Fig. 4.

Comparison of Ds junctions in the starter lines and after transposition in the mutants ana, hma, GT3730, and tms. Schematic representation of the Ds element in the starter lines DsE2 (A), DsG1 (B), and DsG6 (C) and in the corresponding mutant. Black line, plant genomic sequence; blue line and highlighted, T-DNA fragment and sequence junction; red and yellow arrows and highlighted sequence, 5′ and 3′ Ds end, respectively. In ana (A), DsE2 retention is accompanied by a 3-bp deletion at the Ds5′ terminus, a 1-bp deletion of the T-DNA vector at the site of excision, and a 104-kb genomic deletion flanking the 3′ end of Ds.

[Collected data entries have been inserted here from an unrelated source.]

(* ===== verification/SeqNum.v ===== *)
(** Sequence-number arithmetic: the wrap-around comparisons of
    lib/src/mt_util.h and [rtp_seq_num_cmp] of lib/src/mt_rtcp.c, related to
    the modular distance between two numbers. *)
From S2P Require Import Prelude.

(** ** The code *)

Definition UINT16_MAX_HALF : Z := Z.shiftl 1 15.

Definition rtp_seq_num_cmp (seq0 seq1 : Z) : Z :=
  if seq0 =? seq1 then 0
  else if ((seq0 <? seq1) && (seq1 - seq0 <? UINT16_MAX_HALF))
          || ((seq0 >? seq1) && (seq0 - seq1 >? UINT16_MAX_HALF)) then -1
  else 1.

Definition mt_seq16_greater (a b : Z) : bool :=
  let diff := u16 (a - b) in
  (Z.land diff 0x8000 =? 0) && negb (diff =? 0).

Definition mt_seq32_greater (a b : Z) : bool :=
  let diff := u32 (a - b) in
  (Z.land diff 0x80000000 =? 0) && negb (diff =? 0).

(** ** Facts *)

(** How far [b] is ahead of [a] on the 16-bit circle. *)
Definition ahead16 (a b : Z) : Z := u16 (b - a).

(** Testing the top bit of a [w]-bit number is a comparison with half the range. *)
Lemma top_bit_clear x w :
  0 < w -> 0 <= x < 2 ^ w -> (Z.land x (2 ^ (w - 1)) =? 0) = (x <? 2 ^ (w - 1)).
Proof.
  intros Hw Hx. rewrite <- Z.shiftl_1_l.
  pose proof (land_shiftl_1 x (w - 1) ltac:(lia)) as H. unfold c_true in H.
  apply (f_equal negb) in H. rewrite negb_involutive in H. rewrite H. clear H.
  rewrite Z.shiftl_1_l. assert (Hp : 2 ^ w = 2 * 2 ^ (w - 1)).
  { rewrite <- Z.pow_succ_r by lia. f_equal. lia. }
  destruct (Z.ltb_spec x (2 ^ (w - 1))) as [Hlt|Hge].
  - rewrite (bits_above x (w - 1)) by lia. done.
  - assert (Z.testbit x (w - 1) = true) as ->; [|done].
    replace x with ((x - 2 ^ (w - 1)) + 1 * 2 ^ (w - 1)) by lia.
    rewrite Z.testbit_true by lia.
    rewrite Z.div_add, Z.div_small by lia. done.
Qed.

Lemma seq16_greater_spec a b :
  mt_seq16_greater a b = (0 <? u16 (a - b)) && (u16 (a - b) <? 32768).
Proof.
  unfold mt_seq16_greater. pose proof (u16_range (a - b)) as H. unfold is_u16 in H.
  change 0x8000 with (2 ^ (16 - 1)). rewrite top_bit_clear by (change (2 ^ 16) with 65536; lia).
  change (2 ^ (16 - 1)) with 32768. lia.
Qed.

Lemma seq32_greater_spec a b :
  mt_seq32_greater a b = (0 <? u32 (a - b)) && (u32 (a - b) <? 2147483648).
Proof.
  unfold mt_seq32_greater. pose proof (u32_range (a - b)) as H. unfold is_u32 in H.
  change 0x80000000 with (2 ^ (32 - 1)).
  rewrite top_bit_clear by (change (2 ^ 32) with 4294967296; lia).
  change (2 ^ (32 - 1)) with 2147483648. lia.
Qed.

(** The comparison is decided by the distance ahead; exactly half the circle
    counts as "newer" in both directions. *)
Lemma seq_num_cmp_ahead a b :
  is_u16 a -> is_u16 b ->
  rtp_seq_num_cmp a b =
    if ahead16 a b =? 0 then 0 else if ahead16 a b <? 32768 then -1 else 1.
Proof.
  unfold is_u16, rtp_seq_num_cmp, ahead16. change UINT16_MAX_HALF with 32768. intros Ha Hb.
  repeat case_if; mlia.
Qed.

Lemma seq_num_cmp_lt a b :
  is_u16 a -> is_u16 b -> (rtp_seq_num_cmp a b <? 0) = (0 <? ahead16 a b) && (ahead16 a b <? 32768).
Proof.
  intros Ha Hb. rewrite seq_num_cmp_ahead by done. pose proof (u16_range (b - a)) as H.
  unfold ahead16, is_u16 in *. repeat case_if; lia.
Qed.

Lemma seq_num_cmp_le a b :
  is_u16 a -> is_u16 b -> (rtp_seq_num_cmp a b <=? 0) = (ahead16 a b <? 32768).
Proof.
  intros Ha Hb. rewrite seq_num_cmp_ahead by done. pose proof (u16_range (b - a)) as H.
  unfold ahead16, is_u16 in *. repeat case_if; lia.
Qed.

Lemma ahead16_range a b : 0 <= ahead16 a b < 65536.
Proof. apply u16_range. Qed.

Lemma ahead16_succ a b : 0 < ahead16 a b -> ahead16 (u16 (a + 1)) b = ahead16 a b - 1.
Proof. unfold ahead16. mlia. Qed.

Lemma ahead16_add a k : 0 <= k < 65536 -> ahead16 a (u16 (a + k)) = k.
Proof. unfold ahead16. mlia. Qed.

Lemma ahead16_inv a b : is_u16 b -> b = u16 (a + ahead16 a b).
Proof. unfold ahead16. mlia. Qed.

(** Moving [j] steps towards [b] brings it [j] closer. *)
Lemma ahead16_shift a b j :
  0 <= j <= ahead16 a b -> ahead16 (u16 (a + j)) b = ahead16 a b - j.
Proof. unfold ahead16. mlia. Qed.

(** Compared with a later number [n], the greater one is the one closer to it. *)
Lemma seq32_greater_age n a b :
  u32 (n - a) < 2147483648 -> u32 (n - b) < 2147483648 ->
  mt_seq32_greater a b = (u32 (n - a) <? u32 (n - b)).
Proof. intros Ha Hb. rewrite seq32_greater_spec. mlia. Qed.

At position +11 bp counted from the Ds3′ end, an additional T was inserted, and a C→T exchange occurred (bold and underlined). In hma (B), DsG1 is excised and reinserted in the same orientation at the site of excision causing an 83-kb genomic deletion. On the Ds5′ terminus, a single base pair is deleted, whereas the four outermost bases on the Ds3′ end are missing. Aberrant transposition is accompanied with single base exchanges at position -12 (T→C) and at position + 11 (C→T), as referenced to the 5′ terminus (bold and underlined). In GT3730 DsG1 reinserted at the site of excision in opposite orientation accompanied by a 7-kb genomic deletion at the 3′ flank and a 17-bp deletion at the 5′ flank of the mutant Ds where the 3-bp GAT are substituted by CGA. In tms (C), 14 bp on the Ds5′ terminus are deleted, and 28-bp repetitive sequences from an AtREP3 annotated transposon (underlined and bold) flank the Ds3′ terminus.